Exhibition June 7 − September 10, 2018
The Louvre boasts an unrivaled collection of pastels from the 17th - 18th centuries. This technique of creating paintings with colored powder, which was compared with pollen on the wings of a butterfly, was in vogue mainly during the reign of Louis XV and Louis XVI. Extremely fragile works represent the society of the Enlightenment and illustrate the genius of his most famous artists - Rosalba Carriera, Maurice Cantena de Latour, Jean Baptiste Simeon Chardin, Jean Baptiste Perronno, Jean Etienne Lyotard, Jean Marc Nattier and Elizabeth Vigee-Lebrun. Along with them at the exhibition"In society" are represented by their lesser known colleagues, such as Maria Suzanne Giroux, Adelaide Labil-Jiar, Joseph Bose and Joseph Ducroy.

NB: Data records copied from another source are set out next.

(** * cliHelper.predictor: the prediction engine and its websocket session

    A shallow embedding of [Private/predictor_server.py]:
    [CommandPredictor.predict_next_command], [CommandPredictor.record_command]
    and [websocket_endpoint], followed by the properties of the written
    specification that can be settled on it.

    Modelling choices.
    - Python exceptions are the [Raise] outcome of a computation; the
      carried string is [str(e)], which is what the session puts in the
      [message] field of an error envelope.
    - The process state touched by the code is the record [World]: the
      fitted state of the shared [self.vectorizer], the rows of the
      [command_history] table, what was sent on the websocket, whether the
      websocket is still connected, and the state of the external
      collaborators (the sampler of the language model, the condition of
      the database file). A ghost [trace] logs the calls made to the
      libraries.
    - The libraries are parameters of the development: the tokenizer and
      language model ([generate]), the TF-IDF vectorizer ([fit],
      [transform], [dot]), [np.argsort] ([argsort]) and the sqlite INSERT
      ([sqlite_insert]).
    - Similarity scores are floats in the program; they are rationals here,
      with the order of the rationals. Strings are byte strings; on valid
      UTF-8 text a byte prefix is a code point prefix, so [String.prefix]
      is [str.startswith]. *)

From Stdlib Require Import QArith Sorting.Sorted Sorting.Permutation.
From stdpp Require Import gmap strings list sorting.

(** ** Outcomes *)

Inductive outcome (A : Type) : Type :=
| Return (a : A)
| Raise (e : string).
Arguments Return {A} a.
Arguments Raise {A} e.

(** ** Data model *)

(** [{"command": ..., "score": ...}] *)
Record Candidate : Type := mkCandidate { command : string; score : Q }.

(** The response envelopes built in [websocket_endpoint]. *)
Inductive Envelope : Type :=
| Predictions (predictions : list Candidate)
| Recorded
| Error (message : string).

(** A decoded request object, seen through the keys the endpoint reads.
    A field is [None] when the key is absent. The model covers objects
    whose fields, when present, have the JSON type of the envelope
    (strings, and a list of strings for [history]). *)
Record Request : Type := mkRequest {
  req_type : option string;
  req_current_input : option string;
  req_history : option (list string);
  req_command : option string;
  req_context : option string
}.
(** A [draw] frame for the room [key] whose payload, less its [roomId], is
    [drawData], with [strokes] the value of its [strokes]. *)
Definition draw_frame (key : string) (drawData strokes : json) (data : frame) : Prop :=
  ∃ v payload, data = Text v ∧ JS.prop "event" v = Some (JStr "draw") ∧
    JS.prop "data" v = Some payload ∧ payload ≠ JNull ∧
    JS.ToPropertyKey (JS.prop "roomId" payload) = Some key ∧
    JS.rest_without "roomId" payload = drawData ∧
    JS.prop "strokes" drawData = Some strokes.

(** What a handler block on socket [ws] can do to the world [w]: throw or
    return before changing anything, or go through with one move of one
    room. *)
Definition settles (ws : socket) (w : world) (o : outcome unit) : Prop :=
  (∃ e, o = Throw e w) ∨ o = Return w ∨ o = Next tt w ∨
  ∃ key room room' sent,
    rooms w !! key = Some room ∧ moves ws room room' ∧
    o = Next tt (updated key room' sent w).

(** A handler block that stopped, one way or another, without having
    changed the world [w]. *)
Definition leaves (w : world) (o : outcome unit) : Prop :=
  (∃ e, o = Throw e w) ∨ o = Return w ∨ o = Next tt w.

(** The room [roomId] is there and its [history] is not empty. *)
Definition has_history (roomId : string) (w : world) : Prop :=
  ∃ room, rooms w !! roomId = Some room ∧ 1 ≤ length (history room).

(** ** The server as a whole *)

(** What reaches the process: a [POST /create-room] (with its random draw
    and the time), a frame on a connection, or the close of a connection. *)
Inductive request : Type :=
  | CreateRoom (random36 : string) (now : Z)
  | Message (a : arrival)
  | Close (ws : socket) (roomId : string) (now : Z).

Definition serve (r : request) (w : world) : world :=
  match r with
  | CreateRoom random36 now => after (createRoom random36 now w)
  | Message a =>
      after (onMessage (arr_net a) (arr_ws a) (arr_roomId a) (arr_data a) w)
  | Close ws roomId now => after (onClose ws roomId now w)
  end.

Definition serve_all (requests : list request) (w : world) : world :=
  foldl (λ w r, serve r w) w requests.

(** A stored draw operation that passed the check of the draw handler: it
    has a [strokes] whose [length] is not [0]. *)
Definition stroked (d : json) : Prop :=
  ∃ strokes, JS.prop "strokes" d = Some strokes ∧ strokes ≠ JNull ∧
             JS.length_is_0 strokes = false.

(** A room whose [history] starts with the empty canvas and in which every
    operation, in [drawings] and in every snapshot, passed that check. *)
Definition sound_room (r : Room) : Prop :=
  head (history r) = Some [] ∧
  Forall stroked (drawings r) ∧
  Forall (Forall stroked) (history r) ∧
  Forall (Forall stroked) (redoStack r).

Definition sound (w : world) : Prop :=
  ∀ key room, rooms w !! key = Some room → sound_room room.

(** ** A sample session *)

Module Sample.

Definition all_open : socket → ReadyState := λ _, OPEN.

Definition stroke : json := JObj [("x", JNum "1"); ("y", JNum "2")].

Definition drawData : json :=
  JObj [("strokes", JArr [stroke]); ("color", JStr "red")].

Definition draw_data (roomId : string) (strokes : json) : frame :=
  Text (envelope "draw"
          (JObj [("roomId", JStr roomId); ("strokes", strokes);
                 ("color", JStr "red")])).

Definition join_data (roomId username : string) : frame :=
  Text (envelope "join-room"
          (JObj [("roomId", JStr roomId); ("username", JStr username)])).

Definition event_data (event : string) : frame :=
  Text (JObj [("event", JStr event)]).

(** An empty room table, then [POST /create-room] at time 1000 with the
    random draw rendering as ["0.k3x9q2abcde"]. *)
Definition empty : world := mkWorld ∅ [].
Definition created : world := after (createRoom "0.k3x9q2abcde" 1000 empty).

(** Sockets 1 and 2 connect with [?room=k3x9q2] and join; 1 draws. *)
Definition joined1 : world :=
  after (onMessage all_open 1 "k3x9q2" (join_data "k3x9q2" "ann") created).
Definition joined2 : world :=
  after (onMessage all_open 2 "k3x9q2" (join_data "k3x9q2" "bob") joined1).
Definition drew : world :=
  after (onMessage all_open 1 "k3x9q2" (draw_data "k3x9q2" (JArr [stroke])) joined2).

(** A second room, created at time 1500 with the draw ["0.zzzzzz123"];
    socket 3 connects with [?room=k3x9q2] and joins the second room. *)
Definition two_rooms : world := after (createRoom "0.zzzzzz123" 1500 created).
Definition strayed : world :=
  after (onMessage all_open 3 "k3x9q2" (join_data "zzzzzz" "cy") two_rooms).

End Sample.

(** ** Running the pieces *)

Lemma bind_run {A B : Type} (m : M A) (f : A → M B) (w : world) :
  (m ≫= f) w
  = match m w with
    | Next a w' => f a w'
    | Return w' => Return w'
    | Throw e w' => Throw e w'
    end.
Proof. reflexivity. Qed.

Lemma world_eta (w : world) : mkWorld (rooms w) (outbox w) = w.
Proof. by destruct w. Qed.

Lemma updated_same key room w :
  rooms w !! key = Some room → updated key room [] w = w.
Proof.
  intros H. unfold updated. rewrite insert_id by done.
  rewrite app_nil_r. apply world_eta.
Qed.

Lemma updated_updated key room room' sent sent' w :
  updated key room' sent' (updated key room sent w)
  = updated key room' (sent ++ sent') w.
Proof. unfold updated; simpl. by rewrite insert_insert_eq, app_assoc. Qed.

Lemma rooms_updated key room sent w :
  rooms (updated key room sent w) !! key = Some room.
Proof. apply lookup_insert_eq. Qed.

Lemma readRoom_updated key room sent w :
  readRoom key (updated key room sent w) = Next (Own room) (updated key room sent w).
Proof. unfold readRoom. by rewrite rooms_updated. Qed.

Lemma readRoom_not_own key w :
  rooms w !! key = None →
  readRoom key w = Next (if inherited key then Inherited else Undefined) w.
Proof. intros H. unfold readRoom. by rewrite H. Qed.

Lemma theRoom_updated key room sent w :
  theRoom key (updated key room sent w) = Next room (updated key room sent w).
Proof. unfold theRoom. by rewrite rooms_updated. Qed.

Lemma updateRoom_updated key f room sent w :
  updateRoom key f (updated key room sent w) = Next tt (updated key (f room) sent w).
Proof.
  unfold updateRoom. rewrite rooms_updated. f_equal.
  unfold updated; simpl. by rewrite insert_insert_eq.
Qed.

Lemma assignRoom_updated key f room sent w :
  assignRoom key f (updated key room sent w) = Next tt (updated key (f room) sent w).
Proof.
  unfold assignRoom. rewrite rooms_updated. f_equal.
  unfold updated; simpl. by rewrite insert_insert_eq.
Qed.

The exhibition presents more than 120 pastels from the collection of the Louvre, mainly since the XVIII century - the Golden Age of pastels - along with works that could have been seized by the Nazis during the Second World War and handed over to the French museum in 1949.

The main exhibits of the show were "The Portrait of Marquise de Pompadour" by Maurice Cantena de Latour, as well as recent acquisitions, such as "The Portrait of the Actor Löken" by Simon Bernard Lenoir. Viewers are given the opportunity to compare these works of French artists with works by pastelists from other countries - Italian Rosalba Carriera, Swiss Jean Etienne Lyotard and Englishman John Russell.